NHS expenditure on hospital medicines was £6.5 billion in 2012/13 and no-one would argue that every penny of this was spent as well as it could have been. There are certainly savings to be made. For example Bolton NHS Trust saved as much as £40,000 by only prescribing soluble Prednisolone (£1.50 per dose) to patients that absolutely needed that variety, prescribing the insoluble version (£0.02 per dose) to others. This is a small sum in terms of NHS budgets, but this is just one drug amongst thousands that are regularly prescribed.

NHS Estates

The TaxPayers’ Alliance has long argued that there are savings to be found in the way that the NHS manages its estates (see here and here). In our spending plan we argued that if all trusts managed their estates as efficiently as the top 25%, £3.6 billion could be saved by 2019-20.

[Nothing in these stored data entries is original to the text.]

(** * Reference-checking pipeline: extraction, parsing, merge and orchestration

    A shallow embedding of the resume-processing core
    ([main.py], [backend/parser.py], [agents/tools/resume_tools.py],
    [python_backend/agents/reference_checking_workflow.py],
    [python_backend/agents/tools/database_tools.py],
    [python_backend/services/supabase_service.py],
    [services/email_service.py]) and the properties of its specification
    and of its code.

    Python [str] values are modelled by [string]; a character is a code
    point in the range 0..255 (Latin-1), classified as CPython classifies
    it ([str.isspace], [str.isdigit], the [re] classes for [str] patterns).

    The [print] calls of [parse_reference_data] are modelled with the
    console they write to ([ParserConsole]).  Elsewhere a [print] is taken
    to succeed, and the expressions formatted into its message are kept
    where they can raise. *)

From Stdlib Require Import Ascii String List ZArith Lia Bool Floats.
From stdpp Require Import base option list strings gmap.

Local Open Scope string_scope.
Local Open Scope list_scope.

(* ===================================================================== *)
(** * Characters *)
(* ===================================================================== *)

Module Chars.

Definition code (c : ascii) : nat := nat_of_ascii c.

Definition between (lo hi : nat) (c : ascii) : bool :=
  (lo <=? code c)%nat && (code c <=? hi)%nat.

(** [str.isspace] on 0..255: TAB LF VT FF CR, FS GS RS US, SPACE, NEL, NBSP.
    The same set is what [str.strip()], [str.split()] and the regex class
    [\s] use. *)
Definition isspace (c : ascii) : bool :=
  between 9 13 c || between 28 32 c || between 133 133 c || between 160 160 c.

(** The regex class [\d] ([Py_UNICODE_ISDECIMAL]): only 0-9 below 256. *)
Definition isdecimal (c : ascii) : bool := between 48 57 c.

(** [str.isdigit]: decimals and the superscripts ², ³, ¹. *)
Definition isdigit (c : ascii) : bool :=
  isdecimal c || between 178 179 c || between 185 185 c.

(** The regex class [\w] ([str.isalnum] or underscore) on 0..255. *)
Definition isword (c : ascii) : bool :=
  between 48 57 c || between 65 90 c || between 97 122 c || between 95 95 c
  || between 170 170 c || between 178 179 c || between 181 181 c
  || between 185 186 c || between 188 190 c || between 192 214 c
  || between 216 246 c || between 248 255 c.

(** [str.lower] on one character of 0..255. *)
Definition lower (c : ascii) : ascii :=
  if between 65 90 c || between 192 214 c || between 216 222 c
  then ascii_of_nat (code c + 32) else c.

Definition newline : ascii := ascii_of_nat 10.

End Chars.

(* ===================================================================== *)
(** * Python string methods *)
(* ===================================================================== *)

Module Str.

Definition chars (s : string) : list ascii := list_ascii_of_string s.
Definition of_chars (l : list ascii) : string := string_of_list_ascii l.

Fixpoint lstrip_chars (l : list ascii) : list ascii :=
  match l with
  | c :: l' => if Chars.isspace c then lstrip_chars l' else l
  | [] => []
  end.

(** [s.strip()] *)
Definition strip (s : string) : string :=
  of_chars (rev (lstrip_chars (rev (lstrip_chars (chars s))))).

(** [s.lower()] *)
Fixpoint lower (s : string) : string :=
  match s with
  | EmptyString => EmptyString
  | String c s' => String (Chars.lower c) (lower s')
  end.

(** [c in s] for a one-character needle *)
Fixpoint has_char (c : ascii) (s : string) : bool :=
  match s with
  | EmptyString => false
  | String d s' => Ascii.eqb c d || has_char c s'
  end.

(** [sub in s] *)
Fixpoint contains (sub s : string) : bool :=
  String.prefix sub s ||
  match s with
  | EmptyString => false
  | String _ s' => contains sub s'
  end.

(** [any(p(ch) for ch in s)] *)
Fixpoint any_char (p : ascii -> bool) (s : string) : bool :=
  match s with
  | EmptyString => false
  | String c s' => p c || any_char p s'
  end.

(** [s.split(sep)] for a one-character separator: the pieces between
    consecutive separators, empty pieces included. [cur] is the piece
    being read, reversed. *)
Fixpoint split_go (sep : ascii) (cur : list ascii) (s : string) : list string :=
  match s with
  | EmptyString => [of_chars (rev cur)]
  | String c s' =>
      if Ascii.eqb c sep then of_chars (rev cur) :: split_go sep [] s'
      else split_go sep (c :: cur) s'
  end.

Definition split (sep : ascii) (s : string) : list string := split_go sep [] s.

(** [s.split(sep, 1)]: at most one cut, at the first separator. *)
Fixpoint split1_go (sep : ascii) (cur : list ascii) (s : string) : list string :=
  match s with
  | EmptyString => [of_chars (rev cur)]
  | String c s' =>
      if Ascii.eqb c sep then [of_chars (rev cur); s']
      else split1_go sep (c :: cur) s'
  end.

Definition split1 (sep : ascii) (s : string) : list string := split1_go sep [] s.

Across the 22 trusts that Lord Carter studied, the estimated savings in estates were:

  • Cleaning: £10 million;
  • Energy £12 million;
  • Building & Engineering £12 million;
  • Laundry £4 million;
  • Waste £3 million, and;
  • Water & Sewage £1.7 million.

There is clearly scope for NHS trusts to learn from one another and a great deal of money to be saved. As previous Taxpayers’ Alliance research has shown, better management of NHS resources may provide substantial benefit.

NHS Procurement

Many hospitals do not have modern inventory management systems – they don’t know what stock they have and money gets wasted in buying duplicates. Lord Carter estimates that hospitals in England could save an average of £3 million every year if they brought their systems up to the standards set out in the NHS eProcurement strategy. For example, one London provider saved £200,000 over four months by employing a single supply chain expert. Such savings do add up and across large hospital budgets they amount to substantial sums.


Lord Carter’s interim report backs up years of TaxPayers’ Alliance research that there is room for savings in the way the NHS spends your money without even beginning to look at how it delivers patient care. Better planning of staff time, better procurement of medicine and equipment and improvements in how estates are managed might be small sums individually, but across the entire NHS budget of £115.4 billion in 2015/16, the savings are huge.

However, these changes are certainly no substitute for the kind of more fundamental reforms we have previously suggested. Our population is aging, health needs are becoming more complex, and the sort of year on year funding increases that were seen in the 2000s are simply not sustainable. In short, we need to find a new way to pay for healthcare.